La polizia politica cinese gli ha detto che assieme a lui erano detenuti anche diversi manifestanti di Hong Kong. Cheng ha sentito gli agenti urlare ad altri prigionieri “Alza le mani! Lo hai fatto tante volte nelle proteste, alzando i manifesti, adesso alza le mani!” Un aguzzino ha detto al prigioniero diplomatico che “scaglioni dopo scaglioni i manifestanti di Hong Kong vengono catturati e spediti qui in Cina”. Cheng ha sempre negato ai suoi torturatori che il Regno Unito fosse dietro alle manifestazioni: “Ho detto loro di essere sicuro al 100% che il Regno Unito non ha destinato risorse per aiutare le proteste”. Tuttavia ha dovuto firmare due “confessioni”: in una dichiarava di aver tradito la patria, nell’altra di essere un adescatore di prostitute. Quelle confessioni forzate non erano solo un modo per infangare la sua reputazione, ma anche per giustificare una detenzione amministrativa temporanea (per adescamento di prostitute) che non necessita di alcun processo.
Tornato in libertà, anche a seguito di pressioni dell’opinione pubblica (dopo che la sua scomparsa era diventata un caso internazionale), Simon Cheng ora vive nel Regno Unito e non ha alcuna intenzione di ritornare a Hong Kong. Solo tre mesi dopo il suo rilascio ha accettato di parlare alla Bbc. Dopo l’intervista, il ministro degli Esteri britannico Dominic Raab, ha convocato l’ambasciatore cinese per chiarimenti. E’ un incidente diplomatico. Ed è il secondo in un giorno solo, l’altro riguarda gli Stati Uniti.

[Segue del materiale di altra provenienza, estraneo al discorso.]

Lemma find_packet_none version f ps bss fuel self :
  Forall2 (encodes version) ps bss → Forall (λ q, f (wire_form q) = false) ps →
  (length ps < fuel)%nat → stream_at version (concat bss) self →
  runs (find_packet fuel f) self (λ r self', r = inr None ∧
    cx_unhandled_packets (mc_context self')
      = cx_unhandled_packets (mc_context self) ++ (wire_form <$> ps) ∧
    ms_stream <$> cx_mqtt_stream (mc_context self') = Some []).
Proof.
  intros Hps. revert fuel self. induction Hps as [|q b ps bss Hq _ IH]; intros [|fuel] self Hf Hl Hs;
    simpl in Hl; try lia; cbn [find_packet]; apply runs_bind, runs_get;
    pose proof Hs as (parser & chunks & Hstream & Hi & Hv & Hch & Hbytes); rewrite Hstream; apply runs_bind.
  - pose proof (next_loop_spec chunks parser Hi Hch) as Hn. rewrite Hbytes in Hn.
    destruct Hn as (parser' & Hn & _). unfold runs, stream_next, MqttStream_next. cbn [ms_parser ms_stream].
    rewrite Hn. split; [done|]. split; [by rewrite app_nil_r|done].
  - apply Forall_cons_1 in Hf as [Hfq Hf]. cbn [concat] in Hs.
    eapply runs_mono; [eapply (stream_next_at version q b); done|].
    intros item s (-> & Hs' & (_ & _ & _ & _ & Hun)). rewrite Hfq. apply runs_bind, runs_modify.
    eapply runs_mono; [apply (IH fuel); [done|lia|exact Hs']|].
    intros r s2 (-> & Hun2 & He). split; [done|]. split; [|done].
    rewrite Hun2. cbn. rewrite Hun, app_nil_r, <- app_assoc. done.
Qed.

(** A waiting call has no bound of its own.  However many packets a peer sends, if the call does
    not wait for any of them it reads every one, keeps them all, and returns only at the end of
    the connection. *)
Theorem blocking_reads_on version f ps bss self :
  Forall2 (encodes version) ps bss → Forall (λ q, f (wire_form q) = false) ps →
  stream_at version (concat bss) self →
  runs (recv_for_packet f) self (λ r self', r = inr None ∧
    cx_unhandled_packets (mc_context self')
      = cx_unhandled_packets (mc_context self) ++ (wire_form <$> ps) ∧
    ms_stream <$> cx_mqtt_stream (mc_context self') = Some []).
Proof.
  intros Hps Hf Hs. unfold recv_for_packet. apply runs_bind, runs_get.
  pose proof Hs as (parser & chunks & Hstream & Hi & _ & Hch & Hbytes). rewrite Hstream.
  eapply find_packet_none; try done. apply encodes_length in Hps as Hlen. apply Forall2_length in Hps as Hl2.
  assert (length (unread parser ++ concat chunks) <= stream_bytes {| ms_parser := parser; ms_stream := Ok <$> chunks |})%nat.
  { unfold stream_bytes, unread. cbn [ms_parser ms_stream]. fold (script_bytes (Ok <$> chunks)).
    rewrite script_bytes_chunks, length_app, length_drop. lia. }
  rewrite Hbytes in H. lia.
Qed.

(** The packets of a QoS 2 exchange in the version of the client. *)
Definition qos2_pubrec (v3 : bool) (id reason : Z) (properties : list Property) : MqttPacket :=
  if v3 then PubRec3 {| a3_message_id := id |} else PubRec5 (PacketIdAck5_new id reason properties).
Definition qos2_pubrel (v3 : bool) (id : Z) : MqttPacket :=
  if v3 then PubRel3 {| a3_message_id := id |} else PubRel5 (PacketIdAck5_new id 0 []).
Definition qos2_pubcomp (v3 : bool) (id reason : Z) (properties : list Property) : MqttPacket :=
  if v3 then PubComp3 {| a3_message_id := id |} else PubComp5 (PacketIdAck5_new id reason properties).
Definition is_pubrec_of (v3 : bool) (id : Z) (p : MqttPacket) : bool :=
  match p with
  | PubRec3 a => v3 && (a3_message_id a =? id)
  | PubRec5 a => negb v3 && (a5_packet_id a =? id)
  | _ => false
  end.
Definition is_pubcomp_of (v3 : bool) (id : Z) (p : MqttPacket) : bool :=
  match p with
  | PubComp3 a => v3 && (a3_message_id a =? id)
  | PubComp5 a => negb v3 && (a5_packet_id a =? id)
  | _ => false
  end.

(** A peer that answers the publication [id] with a PUBREC and a PUBCOMP, and sends the packets
    [before] and [between] around them; [rest] is what follows. *)
Record qos2_peer (v3 : bool) (version id : Z) (before between : list MqttPacket) (code : Z)
    (properties : list Property) (s rest : bytes) : Prop := {
  qp_bytes : ∃ bss1 pubrec bss2 pubcomp reason ps,
    Forall2 (encodes version) before bss1 ∧ Forall2 (encodes version) between bss2 ∧
    encodes version (qos2_pubrec v3 id reason ps) pubrec ∧
    encodes version (qos2_pubcomp v3 id code properties) pubcomp ∧
    s = concat bss1 ++ pubrec ++ concat bss2 ++ pubcomp ++ rest;
  qp_before : Forall (λ p, is_pubrec_of v3 id p = false) before;
  qp_between : Forall (λ p, is_pubcomp_of v3 id p = false) between;
}.

Lemma runs_send self packet b :
  is_Some (cx_mqtt_stream (mc_context self)) → mc_writes self = [] → MqttPacket_to_bytes packet = Ok b →
  runs (blocking_send_packet packet) self (λ r self', r = inr () ∧
    mc_context self' = mc_context self ∧ mc_options self' = mc_options self ∧ mc_writes self' = [] ∧
    mc_sent self' = mc_sent self ++ b).
Proof.
  intros [stream Hs] Hw Hb. unfold blocking_send_packet. apply runs_bind, runs_get. rewrite Hs, Hb.
  unfold socket_write. apply runs_bind, runs_get, runs_bind, runs_modify. rewrite Hw.
  apply runs_bind, runs_modify, runs_ret. cbn. by rewrite Hw.
Qed.
Lemma wire_form_pubrec v3 id p : is_pubrec_of v3 id (wire_form p) = is_pubrec_of v3 id p.
Proof. by destruct p. Qed.
Lemma wire_form_pubcomp v3 id p : is_pubcomp_of v3 id (wire_form p) = is_pubcomp_of v3 id p.
Proof. by destruct p. Qed.

(** What the client reports: MQTT 3.1.1 has no reason code. *)
Definition qos2_result (v3 : bool) (id code : Z) (properties : list Property) : PublishResult :=
  if v3 then blocking_result id 0 None 2 else blocking_result id code (Some properties) 2.
(** A send and a receive. *)
Definition exchanged (b : bytes) (ps : list MqttPacket) (self self' : MqttClient) : Prop :=
  mc_options self' = mc_options self ∧ mc_writes self' = [] ∧ mc_sent self' = mc_sent self ++ b ∧
  cx_session (mc_context self') = cx_session (mc_context self) ∧
  cx_unhandled_packets (mc_context self') = cx_unhandled_packets (mc_context self) ++ ps.
Lemma received_exchanged ps self self' :
  mc_writes self = [] → received ps self self' → exchanged [] ps self self'.
Proof. intros Hw (Ho & Hw' & Hs & Hse & Hu). split_and!; [done|congruence|by rewrite app_nil_r|done..]. Qed.
Lemma exchanged_trans b1 ps1 b2 ps2 s1 s2 s3 :
  exchanged b1 ps1 s1 s2 → exchanged b2 ps2 s2 s3 → exchanged (b1 ++ b2) (ps1 ++ ps2) s1 s3.
Proof.
  intros (Ho1 & _ & Hs1 & Hc1 & Hu1) (Ho2 & Hw2 & Hs2 & Hc2 & Hu2).
  split_and!; [congruence|done|by rewrite Hs2, Hs1, app_assoc|congruence|by rewrite Hu2, Hu1, app_assoc].
Qed.
Lemma runs_send_at version s self packet b :
  stream_at version s self → mc_writes self = [] → MqttPacket_to_bytes packet = Ok b →
  runs (blocking_send_packet packet) self (λ r self', r = inr () ∧ stream_at version s self' ∧
    exchanged b [] self self').
Proof.
  intros Hs Hw Hb. assert (is_Some (cx_mqtt_stream (mc_context self))) as Hsome.
  { destruct Hs as (parser & chunks & -> & _). eauto. }
  eapply runs_mono; [by apply (runs_send self packet b)|]. intros r s' (-> & Hc & Ho & Hw' & Hsent).
  split; [done|]. unfold stream_at, exchanged. rewrite Hc, app_nil_r. by split_and!.
Qed.
Lemma runs_recv_at version f ps bss p bs rest self :
  Forall2 (encodes version) ps bss → Forall (λ q, f (wire_form q) = false) ps → mc_writes self = [] →
  encodes version p bs → f (wire_form p) = true → stream_at version (concat bss ++ bs ++ rest) self →
  runs (recv_for_packet f) self (λ r self', r = inr (Some (wire_form p)) ∧
    stream_at version rest self' ∧ exchanged [] (wire_form <$> ps) self self').
Proof.
  intros Hps Hf Hw Hp Hfp Hs. eapply runs_mono; [by eapply (recv_for_packet_at version f ps bss p bs rest)|].
  intros r s' (-> & Hs' & Hr). split_and!; [done..|]. by apply received_exchanged.
Qed.

Lemma handle_qos2_at self version id before between code properties s rest rel :
  stream_at version s self → mc_writes self = [] →
  qos2_peer (is_v3 self) version id before between code properties s rest →
  MqttPacket_to_bytes (qos2_pubrel (is_v3 self) id) = Ok rel →
  runs (handle_qos2 (Some id)) self (λ r self', r = inr (qos2_result (is_v3 self) id code properties) ∧
    stream_at version rest self' ∧ exchanged rel (wire_form <$> (before ++ between)) self self').
Proof.
  intros Hs Hw [(bss1 & pubrec & bss2 & pubcomp & reason & ps & Hb1 & Hb2 & Hrec & Hcomp & ->) Hn1 Hn2] Hrel.
  unfold handle_qos2. apply runs_bind, runs_get. cbv zeta.
  unfold qos2_pubrec, qos2_pubrel, qos2_pubcomp, qos2_result in *.
  destruct (is_v3 self); apply runs_try_bind;
    (eapply runs_mono;
       [eapply (runs_recv_at version); [exact Hb1| |done|exact Hrec| |exact Hs];
          [eapply Forall_impl; [exact Hn1|]; intros p Hp; cbv beta in Hp |- *; rewrite <- wire_form_pubrec in Hp; by destruct (wire_form p)
          |cbn; apply Z.eqb_refl]
       |]; intros r s1 (-> & Hs1 & He1); apply runs_try_bind;
     eapply runs_mono; [apply (runs_send_at version); [exact Hs1|apply He1|exact Hrel]|];
     intros r s2 (-> & Hs2 & He2); apply runs_try_bind;
     eapply runs_mono;
       [eapply (runs_recv_at version); [exact Hb2| |apply He2|exact Hcomp| |exact Hs2];
          [eapply Forall_impl; [exact Hn2|]; intros p Hp; cbv beta in Hp |- *; rewrite <- wire_form_pubcomp in Hp; by destruct (wire_form p)
          |cbn; apply Z.eqb_refl]
       |]; intros r s3 (-> & Hs3 & He3); apply runs_ret; split; [done|]; split; [done|];
     rewrite fmap_app; pose proof (exchanged_trans _ _ _ _ _ _ _ He1 (exchanged_trans _ _ _ _ _ _ _ He2 He3)) as He;
     by rewrite app_nil_r in He).
Qed.

(** The PUBLISH of the client's version. *)
Definition blocking_publish (v3 : bool) (topic payload : bytes) (qos : Z) (retain : bool) (id : option Z) : MqttPacket :=
  if v3 then blocking_publish3 topic payload qos retain id else blocking_publish5 topic payload qos retain id.

(** C11: the QoS 2 exchange.  Against a peer that answers with a PUBREC and a PUBCOMP for the
    identifier, however its bytes are cut into reads and whatever other packets it sends before
    and between, [published] sends the PUBLISH and then the PUBREL, returns what the PUBCOMP says,
    leaves exactly those other packets in the order of arrival for the application, and reads
    nothing that follows. *)
Theorem blocking_qos2_exchange self version session topic payload retain before between code properties
    s rest pub rel id :
  stream_at version s self → mc_writes self = [] → cx_session (mc_context self) = Some session →
  id = (ClientSession_next_packet_id session).1 →
  qos2_peer (is_v3 self) version id before between code properties s rest →
  MqttPacket_to_bytes (blocking_publish (is_v3 self) topic payload 2 retain (Some id)) = Ok pub →
  MqttPacket_to_bytes (qos2_pubrel (is_v3 self) id) = Ok rel →
  ∃ self', published topic payload 2 retain self
             = Ok (inr (qos2_result (is_v3 self) id code properties), self') ∧
    mc_sent self' = mc_sent self ++ pub ++ rel ∧
    cx_unhandled_packets (mc_context self')
      = cx_unhandled_packets (mc_context self) ++ (wire_form <$> (before ++ between)) ∧
    stream_at version rest self'.
Proof.
  intros Hs Hw Hsess Hid Hpeer Hpub Hrel.
  assert (Hrun : runs (published topic payload 2 retain) self (λ r self',
    r = inr (qos2_result (is_v3 self) id code properties) ∧ mc_sent self' = mc_sent self ++ pub ++ rel ∧
    cx_unhandled_packets (mc_context self')
      = cx_unhandled_packets (mc_context self) ++ (wire_form <$> (before ++ between)) ∧ stream_at version rest self')).
  { unfold published, next_publish_id, next_id. apply runs_try_bind, runs_bind, runs_get. rewrite Hsess. cbn [Z.ltb].
    apply runs_try_bind, runs_bind, runs_get. rewrite Hsess.
    destruct (ClientSession_next_packet_id session) as [i session'] eqn:Hn. cbn in Hid. subst i.
    apply runs_bind, runs_modify, runs_ret, runs_ret, runs_bind, runs_get.
    set (s1 := self <| mc_context ::= λ c, c <| cx_session := Some session' |> |>).
    change (is_v3 s1) with (is_v3 self). apply runs_try_bind. eapply runs_mono.
    { apply (runs_send_at version s s1 (blocking_publish (is_v3 self) topic payload 2 retain (Some id)) pub); done. }
    intros r s2 (-> & Hs2 & He2). assert (Hv : is_v3 s2 = is_v3 self).
    { unfold is_v3. destruct He2 as (Ho & _). by rewrite Ho. }
    rewrite <- Hv in Hpeer, Hrel |- *. eapply runs_mono.
    { by apply (handle_qos2_at s2 version id before between code properties s rest rel); [|apply He2|..]. }
    intros r s3 (-> & Hs3 & He3). destruct (exchanged_trans _ _ _ _ _ _ _ He2 He3) as (_ & _ & Hsent & _ & Hun).
    done. }
  apply runs_Ok in Hrun as (r & self' & Hrun & -> & Hsent & Hun & Hs'). eauto.
Qed.

(** ** Runs *)
Definition sample_dial (reads : list (res bytes)) (writes : list (option nat)) : option TcpScript :=
  Some {| tcp_reads := reads; tcp_writes := writes |}.
Definition sample_connack : bytes := [32; 3; 0; 0; 0].
(** PUBREC and PUBCOMP of the identifier 1, a PINGRESP before, cut inside the PUBREC. *)
Definition sample_reads : list (res bytes) :=
  [Ok sample_connack; Ok [208; 0; 80; 2]; Ok [0; 1; 112; 2; 0; 1; 208; 0]].

Definition client_v3 : MqttClientOptions := MqttClientOptions_default <| mo_mqtt_version := 4 |>.
Definition sample_blocking_calls : list BlockingCall :=
  [BcPingd; BcConnected; BcPublished (str "a") [7] 2 false; BcRecvPacket; BcPopUnhandled; BcRecvPacket;
   BcSubscribed (str "t/#") 3; BcUnsubscribed []; BcConnected; BcPublished (str "a") [7] 1 true; BcDisconnected 0].

Lemma blocking_never_panics_witness :
  ∃ self, run_blocking sample_blocking_calls
    (MqttClient_new MqttClientOptions_default
       [sample_dial sample_reads []; sample_dial [Ok sample_connack; Err IoError; Ok [255]] [None]]) = Ok ((), self) ∧
    client_ok self.
Proof.
  apply (blocking_never_panics MqttClientOptions_default None). repeat constructor;
    cbn; try (unfold is_u8; lia).
Defined.

Definition after_connected (options : MqttClientOptions) (dial : option TcpScript) : MqttClient :=
  match blocking_connected (MqttClient_new options [dial]) with
  | Ok (_, self) => self
  | _ => MqttClient_new options []
  end.
Definition sample_blocking : MqttClient := after_connected MqttClientOptions_default (sample_dial sample_reads []).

A seguito dell’assedio del politecnico di Hong Kong, infatti, il Senato degli Stati Uniti ha passato all’unanimità una nuova legge, con primo firmatario Marco Rubio (Repubblicano, ex candidato presidenziale nelle primarie del 2016): la Hong Kong Human Rights and Democracy Act. Il provvedimento istituisce un nuovo monitoraggio, con cadenza annuale, dello status di autonomia legale di Hong Kong rispetto al resto della Cina. Gli Stati Uniti, insomma, si faranno garanti, almeno formalmente, del modello “uno Stato due sistemi” che dovrebbe regolare ancora i rapporti dell’enclave con il resto della Cina, dopo la cessione dell’ex colonia britannica nel 1997. E’ negli interessi degli Usa, oltre che del Regno Unito, che Hong Kong resti una realtà separata dalla Cina comunista, se non altro perché è uno snodo finanziario internazionale di prima grandezza. La legge conferisce al presidente il potere di applicare sanzioni personali ai responsabili di ulteriori violazioni di diritti umani a Hong Kong. In questo caso, ieri, è stato il governo cinese che ha convocato l’ambasciatore statunitense per chiarimenti. “La questione di Hong Kong non riguarda i diritti umani – ha spiegato alla stampa il portavoce Geng Shuang – ma il contrasto alla violenza e al caos”. Con metodi cinesi, si intende.